[[ SUPPLIED INFORMATION, beginning ]]
(* ===== verification/Session.v ===== *)
(** * Sessions: two streamers joined by a pipe

    A session is a sending streamer, the bytes under way and a receiving streamer, with the
    events that drive them: an item submitted, a sending tick, a receiving tick, an item taken.
    Whatever the order of the events, each level delivers the items submitted to it, in order,
    once each. *)

From S2P Require Import Prelude RawSerial Serialiser QoS Streamer StreamerProps.
From Stdlib Require Import ZArith Lia SpecFloat.
From stdpp Require Import base list gmap sets.
Open Scope Z_scope.

Section receiving.
Context {Item : Type} (PacketId : Item -> Z) (priority_level : Item -> Z) (stamp_peer : Item -> Item).
Context (ser : RsSerialiser Item).
Implicit Types s : Streamer Item.

Local Abbreviation view := (view ser).
Local Abbreviation incoming_loop := (incoming_loop PacketId priority_level stamp_peer ser).
Local Abbreviation tick_recv := (tick_recv PacketId priority_level stamp_peer ser).

(** What a receiving step may do: read some frames, deliver what they complete. *)
Definition received lvS s s' (fs fs' : list frame) (d d1 sub : list (nat * Item)) : Prop :=
  mIncoming s' = mIncoming s ++ (stamp_peer <$> (snd <$> d1)) /\
  (exists lv its, view lvS s' fs' (d ++ d1) sub lv its) /\
  (exists fs0, fs = fs0 ++ fs').

Lemma received_trans lvS s1 s2 s3 fs1 fs2 fs3 d d1 d2 sub :
  received lvS s1 s2 fs1 fs2 d d1 sub -> received lvS s2 s3 fs2 fs3 (d ++ d1) d2 sub ->
  received lvS s1 s3 fs1 fs3 d (d1 ++ d2) sub.
Proof.
  intros (I1 & _ & f1 & ->) (I2 & V2 & f2 & ->). split; [|split].
  - rewrite I2, I1, !fmap_app. by rewrite app_assoc.
  - rewrite app_assoc. exact V2.
  - exists (f1 ++ f2). by rewrite app_assoc.
Qed.

Lemma view_probe lvS s s' fs d sub lv its :
  view lvS s (None :: fs) d sub lv its -> mPartialPackets s' = mPartialPackets s ->
  view lvS s' fs d sub lv its.
Proof. intros [] E. split; rewrite ?E; done. Qed.

Lemma incoming_loop_spec lvS sub maxin clock fuel : forall turn s (p : Pipe) readbytes fs d lv its,
  recv_ok s -> content p = stream fs -> fs <> [] -> view lvS s fs d sub lv its ->
  exists fs' d1 s' n,
    incoming_loop fuel turn s p maxin readbytes clock
      = Ok (s', mk_Pipe (stream fs') (limited p) (closed_pipe p), n) /\
    recv_ok s' /\ received lvS s s' fs fs' d d1 sub /\ (fuel <> O -> (length fs' < length fs)%nat).
Proof.
  induction fuel as [|fuel IH]; intros turn s p readbytes fs d lv its Hr Hc Hne Hv; cbn [Streamer.incoming_loop].
  - exists fs, [], s, readbytes. rewrite <- Hc. split; [by destruct p|]. split; [done|]. split; [|done].
    split; [by rewrite app_nil_r|]. split; [rewrite app_nil_r; eauto|by exists []].
  - rewrite (ro_state _ Hr). destruct fs as [|[x|] fs]; [done| |].
    + destruct (view_slice stamp_peer ser _ _ _ _ _ _ _ _ Hv) as (Hok & d1 & lv1 & its1 & Hd & Hv1).
      destruct (read_slice_spec PacketId priority_level stamp_peer ser s p x (stream fs) (clock turn) _ Hr Hc Hok Hd)
        as (s1 & s' & n & Eh & Eb & (Hr' & Ep & Ei)).
      rewrite Eh. cbn [mbind run_bind negb]. rewrite Eb. cbn [mbind run_bind negb].
      assert (Hrec : received lvS s s' (Some x :: fs) fs d d1 sub).
      { split; [done|]. split; [eauto|]. by exists [Some x]. }
      match goal with |- context [(?k <? maxin) && ?m] => destruct ((k <? maxin) && m) eqn:Ec end.
      * apply andb_prop in Ec as [_ Ec]. cbn [moretoread pipe_bin content] in Ec. bprop.
        destruct (IH (S turn) s' (mk_Pipe (stream fs) (limited p) (closed_pipe p)) (sint32 (readbytes + 8 + n)) fs (d ++ d1) lv1 its1)
          as (fs' & d2 & s2 & n2 & E & Hr2 & Hrec2 & _); [done|done|by intros ->|by apply Hv1|].
        exists fs', (d1 ++ d2), s2, n2. split; [exact E|]. split; [done|].
        split; [by eapply received_trans|]. intros _. destruct Hrec2 as (_ & _ & f2 & ->).
        cbn [length]. rewrite length_app. lia.
      * eexists fs, d1, s', _. split; [reflexivity|]. split; [done|]. split; [done|]. cbn [length]. lia.
    + destruct (read_probe_spec s p (stream fs) Hr Hc) as (s' & Eh & (Hr' & Ep & Ei)).
      rewrite Eh. cbn [mbind run_bind negb]. eexists fs, [], s', _. split; [reflexivity|]. split; [done|].
      split; [|cbn [length]; lia]. split; [done|]. split; [|by exists [None]].
      rewrite app_nil_r. eexists _, _. by eapply view_probe.
Qed.

(** Between two calls the block is absent or whole. *)
Definition recv_start s : Prop :=
  recv_ok s \/ (mPkt_rpending s = None /\ mReading_state s = false).

Lemma allocate_rpend_spec s : recv_start s ->
  recv_ok (allocate_rpend s) /\ mPartialPackets (allocate_rpend s) = mPartialPackets s /\
  mIncoming (allocate_rpend s) = mIncoming s.
Proof.
  unfold allocate_rpend. intros [Hr|[Hb Hst]].
  - destruct (ro_block _ Hr) as (block & -> & _). done.
  - rewrite Hb. split; [|done]. split; [|done|done]. eexists. split; [reflexivity|].
    rewrite length_replicate. done.
Qed.

Lemma inAllowedBytes_spec s (p : Pipe) t :
  let '(s', _) := inAllowedBytes s p t in
  mPkt_rpending s' = mPkt_rpending s /\ mPkt_rpend_size s' = mPkt_rpend_size s /\
  mReading_state s' = mReading_state s /\ mPartialPackets s' = mPartialPackets s /\
  mIncoming s' = mIncoming s.
Proof. unfold inAllowedBytes. destruct (negb _); [done|]. destruct (float_lt _ _); done. Qed.

Lemma view_same lvS s s' fs d sub lv its :
  view lvS s fs d sub lv its -> mPartialPackets s' = mPartialPackets s -> view lvS s' fs d sub lv its.
Proof. intros [] E. split; rewrite ?E; done. Qed.

Lemma tick_recv_spec lvS sub fuel s (p : Pipe) t clock fs d lv its :
  recv_start s -> content p = stream fs -> closed_pipe p = false -> view lvS s fs d sub lv its ->
  exists fs' d1 s' n,
    tick_recv fuel s p t clock = Ok (s', mk_Pipe (stream fs') (limited p) false, n) /\
    recv_start s' /\ received lvS s s' fs fs' d d1 sub /\
    (fuel <> O -> content p <> [] -> (length fs' < length fs)%nat).
Proof.
  intros Hr Hc Hcl Hv. unfold Streamer.tick_recv. cbn [isactive pipe_bin]. rewrite Hcl. cbn [negb moretoread pipe_bin].
  destruct (bool_decide_reflect (content p = [])) as [E|E]; cbn [negb mbind run_bind].
  - cbn [isactive pipe_bin]. rewrite Hcl. cbn [negb]. exists fs, [], s, 0. rewrite <- Hc.
    split; [destruct p; cbn in *; by subst|]. split; [done|]. split; [|done].
    split; [by rewrite app_nil_r|]. split; [rewrite app_nil_r; eauto|by exists []].
  - unfold handleincoming. cbn [isactive pipe_bin]. rewrite Hcl. cbn [negb].
    destruct (allocate_rpend_spec s Hr) as (Hr1 & Hp1 & Hi1).
    pose proof (inAllowedBytes_spec (allocate_rpend s) p t) as Ha.
    destruct (inAllowedBytes _ p t) as [s1 maxin]. destruct Ha as (A1 & A2 & A3 & A4 & A5).
    destruct (incoming_loop_spec lvS sub maxin clock fuel 0 s1 p 0 fs d lv its) as (fs' & d1 & s' & n & -> & Hr' & Hrec & Hlt).
    + destruct Hr1 as [Hb Hz Hs]. split; rewrite ?A1, ?A2, ?A3; done.
    + done.
    + intros ->. done.
    + apply view_same with s; [done|]. congruence.
    + cbn [mbind run_bind isactive pipe_bin closed_pipe]. rewrite Hcl. cbn [negb].
      exists fs', d1, s', n. split; [done|]. split; [by left|]. split; [|auto].
      destruct Hrec as (I & V & F). split; [congruence|done].
Qed.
[[ SUPPLIED INFORMATION, end ]]
EXERCISE
Print again the lines of the entries above that fall between the line holding "mIncoming (allocate_rpend s) = mIncoming s." and the line holding "Lemma inAllowedBytes_spec s", inclusive, exactly as they stand.

OUTPUT
  mIncoming (allocate_rpend s) = mIncoming s.
Proof.
  unfold allocate_rpend. intros [Hr|[Hb Hst]].
  - destruct (ro_block _ Hr) as (block & -> & _). done.
  - rewrite Hb. split; [|done]. split; [|done|done]. eexists. split; [reflexivity|].
    rewrite length_replicate. done.
Qed.

Lemma inAllowedBytes_spec s (p : Pipe) t :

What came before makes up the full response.